La UE da luz verde al envío de una misión de formación a Mali

Los Veintisiete respaldan a París y algunos países no descartan enviar tropas de combate a Bamako

- Sin más remedio que pisar el acelerador, porque los acontecimientos se han precipitado en Mali, los ministros de Asuntos Exteriores de la Unión Europea decidieron ayer el envío inminente de una misión de formación para las tropas leales al Gobierno de Bamako, así como asistencia logística y financiera para la operación militar panafricana emprendida para recuperar el norte del país, en manos de grupos extremistas islámicos.

Aunque la situación todavía es confusa debido a la rapidez con la que los acontecimientos se están desarrollando, la jefa de la diplomacia comunitaria, Catherine Ashton, reconoció que, a falta de una fuerza de defensa propiamente europea, varios Gobiernos se han declarado «dispuestos a ayudar y apoyar a Francia por cualquier medio». «No descartaron ningún aspecto, incluido el apoyo militar», dijo Ashton. En la misma línea, el ministro galo de Asuntos Exteriores, Laurent Fabius, consideró «absolutamente posible» que algún país pueda enviar tropas de combate a Mali, aunque recordó que la decisión compete a cada Estado». «No podemos forzarles a hacerlo. Hay límites en la política de seguridad y defensa», señaló

Hasta el momento varios países han facilitado a París apoyo logístico, tales como Reino Unido, Alemania, Bélgica y Dinamarca, y otros estudian distintas formas de colaboración, como son España o Italia. Pero se mantiene la duda sobre las tropas de asalto que tienen que implicarse en la segunda fase, la denominada «reconquista», una vez detenido el avance hacia el sur de los yihadistas. Según el ministro de Asuntos Exteriores, José Manuel García-Margallo, ni siquiera Francia participará en una segunda fase con tropas en tierra, sino que esta labor recaerá sobre efectivos africanos. La misión de formación, que arrancará en los próximos días con un mandato de 15 meses y un presupuesto común de 12,3 millones de euros, contará con entre 400 y 500 efectivos, de los que 200 serán formadores que se encargarán de entrenar a cuatro batallones del Ejército maliense para que puedan hacer frente a los tres grupos islamistas que formaron la «alianza yihadista» a las puertas de Bamako: Ansar al Dine (Defensores del Islam), AQMI (la rama magrebí de Al Qaeda) y el Movimiento por la Unicidad de la Yihad en África del Oeste (MUYAO).

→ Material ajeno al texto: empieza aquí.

(** ** Data streams *)

(** What letting a data stream in, or refusing it, comes to. *)
Lemma accept_data_stream_run m peer frame version profile sent res m' :
  accept_data_stream m peer frame version profile sent = (res, m') ->
  (res = Err ENotAuthorized -> m' = m) /\
  (res = Ok tt -> exists auth id r c,
     frame = Some (Ok auth) /\ TransferId.from_bytes (da_transfer_id auth) = Some id /\
     mg_transfers m !! id = Some r /\ authorized m peer = true /\ tr_peer r = peer /\
     tr_state r = TransferState.Transferring /\ tr_profile r = profile /\ tr_challenge r = Some c /\
     da_mac auth = bn_bytes (compute_stream_mac profile c (mg_local m) peer id) /\
     forall peer' profile' mac', is_ok (check_stream m' id peer' profile' mac') = false).
Proof.
  unfold accept_data_stream. destruct frame as [[auth|]|]; [|intros [= <- <-]; done..].
  destruct (negb _); [intros [= <- <-]; done|].
  destruct (TransferId.from_bytes _) as [id|] eqn:Hid; [|intros [= <- <-]; done].
  destruct (check_stream _ _ _ _ _) as [m1|] eqn:Hc; [|intros [= <- <-]; done].
  intros Hacc. split; [intros ->; by destruct sent, (run_stream (log m1 (StreamAccepted id peer)) id)|].
  intros ->. destruct (check_stream_ok _ _ _ _ _ _ Hc) as (r & c & Hr & Ha & Hp & Hs & Hpr & Hch & Hmac & ->).
  exists auth, id, r, c. split_and!; try done.
  assert (exists r', mg_transfers m' !! id = Some r' /\ tr_challenge r' = None) as (r' & Hr' & Hnone).
  { destruct sent; [|done]. destruct (run_stream _ id); injection Hacc as <-; simpl;
      eexists; rewrite lookup_alter_eq, Hr; done. }
  intros peer' profile' mac'. destruct (check_stream m' id peer' profile' mac') eqn:Hc'; [|done].
  apply check_stream_ok in Hc' as (r2 & c2 & Hr2 & _ & _ & _ & _ & Hch2 & _). congruence.
Qed.

(** C19: how a data stream is let in.  It names a transfer under way with this
    very TLS peer, which is authorized at this moment, over the profile of the
    control session, and carries the code of exactly this transfer under the
    challenge that was issued for it.  The challenge is spent with it: no other
    stream is let in for the transfer.  And a refused stream changes nothing, so
    guessing does not use up anybody's chance. *)
Theorem stream_let_in_once m peer frame version profile sent res m' :
  accept_data_stream m peer frame version profile sent = (res, m') ->
  (res = Err ENotAuthorized -> m' = m) /\
  (res = Ok tt -> exists auth id r c,
     frame = Some (Ok auth) /\ TransferId.from_bytes (da_transfer_id auth) = Some id /\
     mg_transfers m !! id = Some r /\ authorized m peer = true /\ tr_peer r = peer /\
     tr_state r = TransferState.Transferring /\ tr_profile r = profile /\ tr_challenge r = Some c /\
     da_mac auth = bn_bytes (compute_stream_mac profile c (mg_local m) peer id) /\
     forall peer' profile' mac', is_ok (check_stream m' id peer' profile' mac') = false).
Proof. apply accept_data_stream_run. Qed.

(** ** Ending transfers *)

Definition next_of (reason : Reason) : TransferState.t :=
  if FailureReason.is_cancellation reason then TransferState.Cancelled else TransferState.Failed.

(** The record of an active transfer that was ended. *)
Definition ended (r : TransferRecord) (reason : Reason) (r' : TransferRecord) : Prop :=
  same_transfer r r' /\ tr_state r' = next_of reason /\ tr_failure r' = Some reason /\
  tr_challenge r' = None /\ tr_temp r' = None /\ tr_cancel r' = true.

(** What [fail] leaves alone. *)
Definition same_env (m m' : Manager) : Prop :=
  mg_channels m' = mg_channels m /\ mg_authorizer m' = mg_authorizer m /\ mg_now m' = mg_now m /\
  mg_local m' = mg_local m.

Lemma clean_lookup m id k : mg_transfers (clean_up_temp m id) !! k =
  (if decide (k = id) then take_temp <$> mg_transfers m !! id else mg_transfers m !! k).
Proof.
  unfold clean_up_temp. destruct (mg_transfers m !! id) as [r|] eqn:Hr; simpl.
  2: { case_decide; [by subst | done]. }
  destruct (tr_temp r) as [p|] eqn:Ht; simpl.
  - case_decide as Hk; [subst; by rewrite lookup_alter_eq, Hr | by rewrite lookup_alter_ne].
  - case_decide as Hk; [subst; rewrite Hr|done]. f_equal. destruct r; simpl in *. by subst.
Qed.

Lemma send_lookup m s b : mg_transfers (send_control m s b).2 = mg_transfers m.
Proof. unfold send_control. by repeat case_match. Qed.

Lemma fail_lookup m id reason k : mg_transfers (fail m id reason) !! k =
  match mg_transfers m !! id with
  | Some r =>
      if decide (k = id /\ TransferState.is_active (tr_state r) = true)
      then Some (take_temp (enter (mg_config m) (mg_now m) (next_of reason) (Some reason) r))
      else mg_transfers m !! k
  | None => mg_transfers m !! k
  end.
Proof.
  unfold fail, transition. fold (next_of reason).
  destruct (mg_transfers m !! id) as [r|] eqn:Hr; simpl; [|done].
  assert (TransferState.can_transition_to (tr_state r) (next_of reason) = TransferState.is_active (tr_state r)) as ->.
  { unfold next_of. by destruct (tr_state r), (FailureReason.is_cancellation reason). }
  assert (TransferState.is_terminal (next_of reason) = true) as ->
    by (unfold next_of; by destruct (FailureReason.is_cancellation reason)).
  destruct (TransferState.is_active (tr_state r)); simpl.
  - rewrite send_lookup, clean_lookup. simpl. rewrite lookup_insert_eq. simpl.
    repeat case_decide; try naive_solver. by rewrite lookup_insert_ne.
  - case_decide; naive_solver.
Qed.

Lemma fail_env m id reason : same_env m (fail m id reason).
Proof.
  unfold fail, transition, clean_up_temp, send_control. by repeat (case_match; simplify_eq/=).
Qed.

Lemma fail_ends m id reason r : mg_transfers m !! id = Some r ->
  exists r', mg_transfers (fail m id reason) !! id = Some r' /\
    (if TransferState.is_active (tr_state r) then ended r reason r' else r' = r).
Proof.
  intros Hr. rewrite fail_lookup, Hr. case_decide as Hd.
  - destruct Hd as [_ Ha]. rewrite Ha. eexists. split; [done|].
    assert (TransferState.is_terminal (next_of reason) = true) as Ht
      by (unfold next_of; by destruct (FailureReason.is_cancellation reason)).
    unfold ended, enter. rewrite Ht. by repeat split.
  - exists r. split; [done|]. destruct (TransferState.is_active (tr_state r)); [naive_solver | done].
Qed.

Lemma ended_inactive r reason r' : ended r reason r' -> TransferState.is_active (tr_state r') = false.
Proof. intros (_ & -> & _). unfold next_of. by destruct (FailureReason.is_cancellation reason). Qed.

(** Ending a list of transfers, each for its reason. *)
Definition fail_all (m : Manager) (l : list (TransferId * Reason)) : Manager := foldl (fun m d => fail m d.1 d.2) m l.

Lemma fail_all_spec l m id r : mg_transfers m !! id = Some r ->
  (forall x y, (id, x) ∈ l -> (id, y) ∈ l -> x = y) ->
  exists r', mg_transfers (fail_all m l) !! id = Some r' /\
    ((forall x, (id, x) ∉ l) -> r' = r) /\
    (forall x, (id, x) ∈ l -> if TransferState.is_active (tr_state r) then ended r x r' else r' = r).
Proof.
  assert (Hkeep : forall l m r, mg_transfers m !! id = Some r -> TransferState.is_active (tr_state r) = false ->
    mg_transfers (fail_all m l) !! id = Some r).
  { clear. induction l as [|[k x] l IH]; intros m r Hr Ha; [done|]. simpl. apply IH; [|done]. simpl.
    rewrite fail_lookup. destruct (mg_transfers m !! k) eqn:Hk; [|done]. case_decide as Hd; [|done].
    destruct Hd as [-> Hact]. congruence. }
  revert m r. induction l as [|[k x] l IH]; intros m r Hr Huniq.
  { exists r. split; [done|]. split; [done|]. intros x Hx. by apply not_elem_of_nil in Hx. }
  simpl. destruct (decide (k = id)) as [->|Hne].
  - destruct (fail_ends m id x r Hr) as (r1 & Hr1 & H1). exists r1.
    assert (TransferState.is_active (tr_state r1) = false) as Hin.
    { destruct (TransferState.is_active (tr_state r)) eqn:Ha; [by eapply ended_inactive | by subst]. }
    split; [by apply Hkeep|]. split; [intros Hno; by destruct (Hno x); left|].
    intros y Hy. by rewrite (Huniq y x Hy ltac:(left)).
  - destruct (IH (fail m k x) r) as (r' & Hr' & Ha & Hb).
    { rewrite fail_lookup. destruct (mg_transfers m !! k); [|done]. case_decide; naive_solver. }
    { intros a b Hx Hy. apply Huniq; by right. }
    exists r'. split; [done|]. split; [intros Hno; apply Ha; intros y Hy; apply (Hno y); by right|].
    intros y [[=]|Hy]%elem_of_cons; [done | by apply Hb].
Qed.

Lemma fail_all_none l m id : mg_transfers m !! id = None -> mg_transfers (fail_all m l) !! id = None.
Proof.
  revert m. induction l as [|d l IH]; intros m Hn; [done|]. apply IH. simpl. rewrite fail_lookup.
  destruct (mg_transfers m !! d.1) eqn:Hd; [|done]. case_decide as Hk; [destruct Hk; congruence | done].
Qed.

Lemma fail_all_map reason ids m :
  foldl (fun m id => fail m id reason) m ids = fail_all m (map (fun id => (id, reason)) ids).
Proof. revert m. induction ids as [|i ids IH]; intros m; [done|]. apply IH. Qed.

(** Each record is kept under its own id. *)
Definition keyed (m : Manager) : Prop := forall id r, mg_transfers m !! id = Some r -> tr_id r = id.

Lemma keyed_values m r : keyed m -> r ∈ bt_values (mg_transfers m) <-> mg_transfers m !! tr_id r = Some r.
Proof.
  intros Hk. rewrite elem_of_bt_values. split; [|eauto]. intros (id & Hr). by rewrite (Hk _ _ Hr).
Qed.

(** Revocation stops transfers.  After [cancel_peer], every transfer with
    the peer has ended; each that was under way has the given reason, its
    challenge and temporary file are gone, and its copy was told to stop; no data
    stream is let in for any of them, whatever it proves; transfers with other
    peers are exactly as before. *)
Theorem cancel_peer_stops_all m peer reason :
  keyed m -> let m' := cancel_peer m peer reason in
  (forall id r, mg_transfers m !! id = Some r -> exists r', mg_transfers m' !! id = Some r' /\
     (if eqb (tr_peer r) peer && TransferState.is_active (tr_state r) then ended r reason r' else r' = r)) /\
  (forall id r peer' profile mac, mg_transfers m !! id = Some r -> tr_peer r = peer ->
     is_ok (check_stream m' id peer' profile mac) = false).
Proof.
  intros Hk m'. set (ids := map tr_id (filter (fun r => active_for peer r = true) (bt_values (mg_transfers m)))).
  assert (Hm' : m' = fail_all m (map (fun id => (id, reason)) ids)).
  { apply fail_all_map. }
  assert (Hids : forall id r, mg_transfers m !! id = Some r -> id ∈ ids <-> active_for peer r = true).
  { intros id r Hr. unfold ids. split.
    - intros (r0 & -> & [Ha Hin]%list_elem_of_filter)%list_elem_of_fmap. apply keyed_values in Hin; [|done]. congruence.
    - intros Ha. apply list_elem_of_fmap. exists r. split; [by rewrite (Hk _ _ Hr)|].
      apply list_elem_of_filter. split; [done|]. apply keyed_values; [done|]. by rewrite (Hk _ _ Hr). }
  assert (Hmain : forall id r, mg_transfers m !! id = Some r -> exists r', mg_transfers m' !! id = Some r' /\
     (if active_for peer r then ended r reason r' else r' = r)).
  { intros id r Hr. rewrite Hm'.
    destruct (fail_all_spec (map (fun id => (id, reason)) ids) m id r Hr) as (r' & Hr' & Hno & Hyes).
    { intros x y (? & [= _ ->] & _)%list_elem_of_fmap (? & [= _ ->] & _)%list_elem_of_fmap. done. }
    exists r'. split; [done|]. destruct (active_for peer r) eqn:Ha.
    - specialize (Hyes reason). pose proof Ha as Hact. unfold active_for in Hact.
      apply andb_true_iff in Hact as [_ Hact]. rewrite Hact in Hyes.
      apply Hyes, list_elem_of_fmap. exists id. split; [done|]. by apply (Hids id r Hr).
    - apply Hno. intros x (i & [= -> ->] & Hi)%list_elem_of_fmap. apply (Hids _ _ Hr) in Hi. congruence. }
  split; [exact Hmain|]. intros id r peer' profile mac Hr Hp.
  destruct (Hmain id r Hr) as (r' & Hr' & He). unfold check_stream. rewrite Hr'.
  assert (TransferState.is_active (tr_state r') = false) as Hin.
  { unfold active_for in He. rewrite Hp, eqb_refl in He. simpl in He.
    destruct (TransferState.is_active (tr_state r)) eqn:Ha; [by eapply ended_inactive | by subst]. }
  destruct (eqb (tr_state r') TransferState.Transferring) eqn:Hs; [apply eqb_eq in Hs; by rewrite Hs in Hin|].
  by repeat (case_match; simplify_eq/=).
Qed.

(** ** The reaper *)

(** Why a record should be ended now, if it should. *)
Definition reap_reason (m : Manager) (r : TransferRecord) : option Reason :=
  match doomed m r with
  | Some reason => Some reason
  | None =>
      if TransferState.is_active (tr_state r) && negb (authorized m (tr_peer r)) then Some FailureReason.Revoked else None
  end.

Al mando estará el general francés François Lecointre, pero participarán efectivos de España, Francia, Alemania, Italia, Suecia, Estonia, Eslovenia y Bélgica.

Por otra parte, la Unión Europea ha decidido reservar 50 millones de euros para el Mecanismo de Paz para África, con el fin de apoyar el despliegue de la Misión internacional de apoyo a Mali bajo mandato africano (MISMA). Asimismo, teniendo en cuenta las dificultades que sufre la población civil, y para apoyar los esfuerzos del Gobierno de Bamako para lograr la transición democrática, podrían lanzarse algunos programas de desarrollo, para los que se ha previsto un fondo de 250 millones de euros.

Los ministros de Exteriores de la UE, que recibieron en Bruselas al ministro de Asuntos Exteriores de Mali, Tieman Coulibaly, han dado todo su apoyo al Gobierno de Bamako, pero también le reclaman una hoja de ruta para garantizar la vuelta al orden constitucional y democrático porque «el progreso político es esencial para poder garantizar la estabilidad a largo plazo». En este sentido, apuestan por un diálogo nacional inclusivo, abierto a las poblaciones del norte y a todos los grupos que rechacen el terrorismo y reconozcan la integridad territorial del país, con el objetivo de la celebración de elecciones a medio plazo. En todo caso, a partir de ahora los Veintisiete crearán un grupo de trabajo para poner en común las iniciativas nacionales y coordinar las operaciones respecto a Mali.